Give back exactly the lines of the data below, starting with the line that has "Definition convert_tw_to_gcal (tw_item" and going on through the line that has "the annotations *)".

_ _ _ _ _ _ _

(** * Reactor: the message-driven state container of nuclear-js

    A shallow embedding of [src/Reactor.js] and a verification of its
    specification.  The class [Reactor] owns an Immutable.Map of sub-states
    keyed by core id, a registry object of cores, and the dispatch loop
    [cycle].  JavaScript exceptions, the caller-visible array that [cycle]
    shifts, and the calls made to cores, to the logger and to the output
    stream are modelled explicitly. *)

From Stdlib Require Import ZArith Lia.
From stdpp Require Import gmap strings list fin_maps pretty.

Set Warnings "-register-all".

Open Scope string_scope.

(** ** JavaScript values *)

(** The values that flow through the store.  Plain objects and arrays are
    what cores hand back from [initialize]; [IMap] and [IList] are the
    persistent collections of the immutable library.  Numbers are the
    integer-valued doubles, with [VNaN] apart. *)
Inductive value : Type :=
| VUndefined
| VNull
| VBool (b : bool)
| VNum (n : Z)
| VNaN
| VStr (s : string)
| VObject (fields : list (string * value))
| VArray (items : list value)
| IMap (entries : list (string * value))
| IList (items : list value).

(** ToBoolean: [undefined], [null], [false], [0], [NaN] and the empty
    string are falsy, every object is truthy. *)
Definition truthy (v : value) : bool :=
  match v with
  | VUndefined | VNull | VNaN => false
  | VBool b => b
  | VNum n => negb (Z.eqb n 0)
  | VStr s => negb (String.eqb s EmptyString)
  | VObject _ | VArray _ | IMap _ | IList _ => true
  end.

(** [a || b] on values. *)
Definition js_or (a b : value) : value := if truthy a then a else b.

Inductive error : Type :=
| Error (msg : string)
| TypeError (msg : string)
| ReferenceError (msg : string)
| Raised (v : value).

(** Completion of a call: a returned value or a thrown exception. *)
Inductive result (A : Type) : Type :=
| Ok (a : A)
| Throw (e : error).
Arguments Ok {A} a.
Arguments Throw {A} e.

Definition is_Ok {A} (r : result A) : bool :=
  match r with Ok _ => true | Throw _ => false end.

(** ** The immutable library *)

Module Immutable.

(** The persistent collections: the values that carry the collection
    methods ([asImmutable], [toJS], ...). *)
Definition isCollection (v : value) : bool :=
  match v with IMap _ | IList _ => true | _ => false end.

(** [Immutable.fromJS]: plain objects become Maps and plain arrays Lists,
    in depth; anything else, a persistent collection included, is returned
    as it is. *)
Fixpoint fromJS (v : value) : value :=
  match v with
  | VObject fs => IMap (map (fun kv => match kv with (k, x) => (k, fromJS x) end) fs)
  | VArray xs => IList (map fromJS xs)
  | _ => v
  end.

(** [collection.toJS()]: the deep conversion of a persistent collection to
    plain objects and arrays; a value without a [toJS] method is kept. *)
Fixpoint toJS (v : value) : value :=
  match v with
  | IMap es => VObject (map (fun kv => match kv with (k, x) => (k, toJS x) end) es)
  | IList xs => VArray (map toJS xs)
  | _ => v
  end.
(* ------------------------------------------------------------------ *)
(** ** [TWGCalAggregator.convert_tw_to_gcal] *)

Definition meta_title : string := "IMPORTED FROM TASKWARRIOR".

(** ['* Annotation {}: {}'.format(i+1, a)] *)
Definition annotation_text (i : nat) (a : string) : string :=
  "* Annotation " ++ pretty (S i) ++ ": " ++ a.

(** The loop [for i, a in enumerate(...): desc += '\n' + annotation_text]. *)
Fixpoint annotation_lines (i : nat) (l : list string) : string :=
  match l with
  | [] => EmptyString
  | a :: l' => nl_s ++ annotation_text i a ++ annotation_lines (S i) l'
  end.

(** The annotation lines as a list, one per annotation. *)
Fixpoint annotation_texts (i : nat) (l : list string) : list string :=
  match l with
  | [] => []
  | a :: l' => annotation_text i a :: annotation_texts (S i) l'
  end.

Definition convert_tw_to_gcal (tw_item : item) : M item :=
  py_assert (bool_decide (is_Some (tw_item !! "description")) &&
             bool_decide (is_Some (tw_item !! "status")) &&
             bool_decide (is_Some (tw_item !! "uuid")));;
  desc_v ← getitem tw_item "description";
  (* gcal_item['description'] = "{meta_title}\n" plus the annotations *)
  anns ← (match tw_item !! "annotations" with
           | Some v => l ← py_iter v; ret (annotation_lines 0 l)
           | None => ret EmptyString
           end);
  status_v ← getitem tw_item "status";
  uuid_v ← getitem tw_item "uuid";
  let desc := meta_title ++ nl_s ++ anns ++ nl_s
              ++ nl_s ++ "* status: " ++ py_str status_v
              ++ nl_s ++ "* uuid: " ++ py_str uuid_v in
  entry_v ← getitem tw_item "entry";
  entry ← as_datetime entry_v;
  end_dt ← (match tw_item !! "due" with
             | Some due_v => due ← as_datetime due_v; ret (format_datetime due)
             | None => ret (format_datetime (add_one_day entry))
             end);
  ret (<["summary" := desc_v]>
       (<["description" := VStr desc]>
        (<["start" := VDict [("dateTime", format_datetime entry)]]>
         (<["end" := VDict [("dateTime", end_dt)]]> ∅)))).


(* ------------------------------------------------------------------ *)
(** ** [TWGCalAggregator._parse_gcal_item_desc] *)

(** [lines = [l.strip() for l in gcal_desc.split('\n') if l][1:]] *)
Definition desc_lines (gcal_desc : string) : list string :=
  drop 1 (map PyStr.strip
                (filter (fun l => l ≠ EmptyString) (PyStr.split nl gcal_desc))).

Definition is_annotation_line (l : string) : option string :=
  match PyStr.split1 colon l with
  | [p0; p1] =>
      if PyStr.startswith (PyStr.lower p0) "* annotation"
      then Some (PyStr.strip p1) else None
  | _ => None
  end.

(** The loop [for i, l in enumerate(lines): ... else: break]: the
    annotations appended and the final value of [i] ([cur] is its value
    before the current line, [idx] the index of the current line). *)
Fixpoint annotation_loop (idx cur : nat) (ls : list string) : list string * nat :=
  match ls with
  | [] => ([], cur)
  | l :: ls' =>
      match is_annotation_line l with
      | Some a => let '(anns, i) := annotation_loop (S idx) idx ls' in (a :: anns, i)
      | None => ([], idx)
      end
  end.

(** The loop over [lines[i:]] looking for the status and uuid lines. *)
Fixpoint scan_lines (ls : list string) (status : string) (u : option uuid)
  : M (string * option uuid) :=
  match ls with
  | [] => ret (status, u)
  | l :: ls' =>
      match PyStr.split1 colon l with
      | [p0; p1] =>
          let start := PyStr.lower p0 in
          if PyStr.startswith start "* status" then
            scan_lines ls' (PyStr.lower (PyStr.strip p1)) u
          else if PyStr.startswith start "* uuid" then
            match uuid_parse (PyStr.strip p1) with
            | Some u' => scan_lines ls' status (Some u')
            | None =>
                emit (LError "Invalid UUID provided during GCal -> TW conversion, Using None...");;
                scan_lines ls' status u
            end
          else scan_lines ls' status u
      | _ => scan_lines ls' status u
      end
  end.

Definition parse_gcal_item_desc (gcal_item : item)
  : M (list string * string * option uuid) :=
  match gcal_item !! "description" with
  | None => ret ([], "pending", None)
  | Some desc_v =>
      match desc_v with
      | VStr gcal_desc =>
          let lines := desc_lines gcal_desc in
          let '(annotations, i) := annotation_loop 0 0 lines in
          if bool_decide (Z.of_nat i = (Z.of_nat (length lines) - 1)%Z)
          then ret (annotations, "pending", None)
          else '(status, u) ← scan_lines (drop i lines) "pending" None;
               ret (annotations, status, u)
      | _ => raise AttributeError   (* [.split] on a non-string *)
      end
  end.

(* ------------------------------------------------------------------ *)
(** ** [TWGCalAggregator.convert_gcal_to_tw] *)

Definition convert_gcal_to_tw (gcal_item : item) : M item :=
  '(annotations, status, u) ← parse_gcal_item_desc gcal_item;
  let tw1 : item := <["annotations" := VList annotations]> ∅ in
  tw2 ← (if bool_decide (status ∈ statuses) then ret (<["status" := VStr status]> tw1)
         else emit (LWarn ("Invalid status " ++ status ++
                           " in GCal->TW conversion of item. Skipping status:"));;
              ret tw1);
  let tw3 := match u with Some u' => <["uuid" := VUuid u']> tw2 | None => tw2 end in
  summary ← getitem gcal_item "summary";
  let tw4 := <["description" := summary]> tw3 in
  start ← getitem gcal_item "start";
  start_d ← as_dict start;
  start_dt ← getitem_assoc start_d "dateTime";
  let tw5 := <["entry" := VDate (parse_datetime start_dt)]> tw4 in
  end_v ← getitem gcal_item "end";
  end_d ← as_dict end_v;
  end_dt ← getitem_assoc end_d "dateTime";
  ret (<["due" := VDate (parse_datetime end_dt)]> tw5).


(* ------------------------------------------------------------------ *)
(** ** The [bidict] correspondence table

    [b[k] = v] with bidict's default duplication policy
    ([on_dup = OnDup(key=DROP_OLD, val=RAISE, kv=RAISE)]): a new key whose
    value is already bound raises [ValueDuplicationError]; a bound key is
    re-bound in place; a key and a value bound in two different items raise
    [KeyAndValueDuplicationError]; re-setting an existing item does nothing. *)

Definition tbl_get (t : table) (k : value) : option value :=
  match list_find (fun kv => kv.1 = k) t with Some (_, kv) => Some kv.2 | None => None end.
Definition tbl_inv_get (t : table) (v : value) : option value :=
  match list_find (fun kv => kv.2 = v) t with Some (_, kv) => Some kv.1 | None => None end.

Definition bidict_setitem (t : table) (k v : value) : result table :=
  match tbl_get t k, tbl_inv_get t v with
  | Some _, Some oldkey =>
      if bool_decide (k = oldkey) then Ok t else Err KeyAndValueDuplicationError
  | Some _, None => Ok ((fun kv => if bool_decide (kv.1 = k) then (k, v) else kv) <$> t)
  | None, Some _ => Err ValueDuplicationError
  | None, None => Ok (t ++ [(k, v)])%list
  end.

Definition swap_tbl (t : table) : table := (fun kv => (kv.2, kv.1)) <$> t.

(** [b.inverse[k] = v] *)
Definition bidict_inv_setitem (t : table) (k v : value) : result table :=
  match bidict_setitem (swap_tbl t) k v with
  | Ok t' => Ok (swap_tbl t')
  | Err e => Err e
  end.

(** [registered_ids]: the table itself ([inv = false]) or its inverse. *)
Definition view_keys (inv : bool) (t : table) : list value :=
  if inv then snd <$> t else fst <$> t.

(** The other column: the values of [registered_ids]. *)
Definition view_vals (inv : bool) (t : table) : list value :=
  if inv then fst <$> t else snd <$> t.

(** The item [registered_ids[k] = v] adds, in the forward direction. *)
Definition view_item (inv : bool) (k v : value) : value * value :=
  if inv then (v, k) else (k, v).

(** The bijection invariant: no id twice in either column. *)
Definition bij (t : table) : Prop := NoDup (fst <$> t) /\ NoDup (snd <$> t).

Definition set_registered (inv : bool) (k v : value) : M unit :=
  fun w =>
    match (if inv then bidict_inv_setitem else bidict_setitem) (w_table w) k v with
    | Ok t' => (Ok tt, mkWorld t' (w_calls w) (w_logs w))
    | Err e => (Err e, w)
    end.

Definition get_table : M table := fun w => (Ok (w_table w), w).

(* ------------------------------------------------------------------ *)
(** ** The side adapters' [add_item]

    A store's [add] sees the calls made before it (its store state) and
    returns the stored item or fails; each call into an external store is
    recorded in [w_calls] before it runs.  [GCalSide.add_item] and taskw's
    [TaskWarrior.task_add] are the external collaborators. *)
Variable gcal_add_item : item -> list (side * item) -> result item.
Variable tw_task_add : value -> item -> list (side * item) -> result item.

Definition call_store (s : side) (arg : item) (r : list (side * item) -> result item)
  : M item :=
  fun w => (r (w_calls w), mkWorld (w_table w) (w_calls w ++ [(s, arg)])%list (w_logs w)).

Definition dq : string := String (ascii_of_nat 34) EmptyString.

(** [len(v)] *)
Definition py_len (v : value) : M nat :=
  match v with
  | VStr s => ret (String.length s)
  | VList l => ret (length l)
  | VDict d => ret (length d)
  | _ => raise TypeError
  end.

(** ['{}'.format(v[0:n])] *)
Definition py_slice_str (v : value) (n : nat) : M string :=
  match v with
  | VStr s => ret (substring 0 n s)
  | VList l => ret (repr_list (take n l))
  | _ => raise TypeError
  end.

(** [TaskWarriorSide.add_item] *)
Definition tw_side_add_item (it : item) : M item :=
  py_assert (bool_decide (is_Some (it !! "description")));;
  d2 ← getitem it "desscription";
  n ← py_len d2;
  let len_print := Nat.min 10 n in
  d ← getitem it "description";
  shown ← py_slice_str d len_print;
  emit (LInfo ("Adding item - " ++ dq ++ shown ++ dq ++ "..."));;
  let rest := delete "description" it in
  call_store TWSide rest (tw_task_add d rest).

Definition side_add_item (s : side) (it : item) : M item :=
  match s with
  | GCalSideS => call_store GCalSideS it (gcal_add_item it)
  | TWSide => tw_side_add_item it
  end.

(* ------------------------------------------------------------------ *)
(** ** [TWGCalAggregator.register_items] *)

(** [self.config["{}_id_key".format(t)]] *)
Definition config_id_key (t : string) : M string :=
  if bool_decide (t = "tw") then ret "uuid"
  else if bool_decide (t = "gcal") then ret "htmlLink"
  else raise (KeyError (t ++ "_id_key")).

(** The body of the loop for an item whose id [v] is not registered yet. *)
Definition register_new (inv : bool) (s : side) (convert_fun : item -> M item)
    (opposite_type_key item_type : string) (it : item) (v : value) : M unit :=
  emit (LInfo ("Inserting item, [" ++ item_type ++ "] id: " ++ py_str v ++ "..."));;
  item_converted ← convert_fun it;
  item_registered ← side_add_item s item_converted;
  new_id ← getitem item_registered opposite_type_key;
  set_registered inv (VStr (py_str v)) new_id.

Fixpoint register_loop (inv : bool) (s : side) (convert_fun : item -> M item)
    (type_key opposite_type_key item_type : string) (items : list item) : M unit :=
  match items with
  | [] => ret tt
  | it :: rest =>
      v ← getitem it type_key;
      let _id := VStr (py_str v) in
      t ← get_table;
      if bool_decide (_id ∈ view_keys inv t) then
        register_loop inv s convert_fun type_key opposite_type_key item_type rest
      else
        register_new inv s convert_fun opposite_type_key item_type it v;;
        register_loop inv s convert_fun type_key opposite_type_key item_type rest
  end.

Definition register_items (items : list item) (item_type : string) : M unit :=
  py_assert (bool_decide (item_type ∈ ["tw"; "gcal"]));;
  let is_tw := bool_decide (item_type = "tw") in
  (* registered_ids = self.tw_gcal_ids if item_type == 'tw' else .inverse *)
  let inv := negb is_tw in
  (* side = self.gcal_side if item_type == "tw" else self.gcal_side *)
  let s := if is_tw then GCalSideS else GCalSideS in
  let convert_fun := if is_tw then convert_tw_to_gcal else convert_gcal_to_tw in
  type_key ← config_id_key item_type;
  let opposite_type := if is_tw then "gcal" else "tw" in
  opposite_type_key ← config_id_key opposite_type;
  register_loop inv s convert_fun type_key opposite_type_key item_type items.

(* ------------------------------------------------------------------ *)
(** ** [TaskWarriorSide.__init__] and the script's [main] *)

(** [self.config = {'tags': ''}], updated with the keyword arguments; a
    non-string [tags] logs a fatal message and raises [RuntimeError]. *)
Definition tw_side_init (kargs : item) : result unit :=
  let config := kargs ∪ {[ "tags" := VStr EmptyString ]} in
  match config !! "tags" with
  | Some (VStr _) => Ok tt
  | _ => Err RuntimeError
  end.

(** What [main] has reached: the construction steps of
    [TWGCalAggregator.__init__] and the phases of the pass. *)
Inductive phase :=
| PPrefs | PTWSideInit | PGCalSideInit | PStart
| PFetch (s : side) | PRegister (s : side) | PSyncDeleted (s : side).

Definition sync_pass : list phase :=
  [PStart; PFetch TWSide; PRegister TWSide; PFetch GCalSideS; PRegister GCalSideS;
   PSyncDeleted TWSide; PSyncDeleted GCalSideS].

_ _ _ _ _ _ _

EXERCISE RESPONSE
Definition convert_tw_to_gcal (tw_item : item) : M item :=
  py_assert (bool_decide (is_Some (tw_item !! "description")) &&
             bool_decide (is_Some (tw_item !! "status")) &&
             bool_decide (is_Some (tw_item !! "uuid")));;
  desc_v ← getitem tw_item "description";
  (* gcal_item['description'] = "{meta_title}\n" plus the annotations *)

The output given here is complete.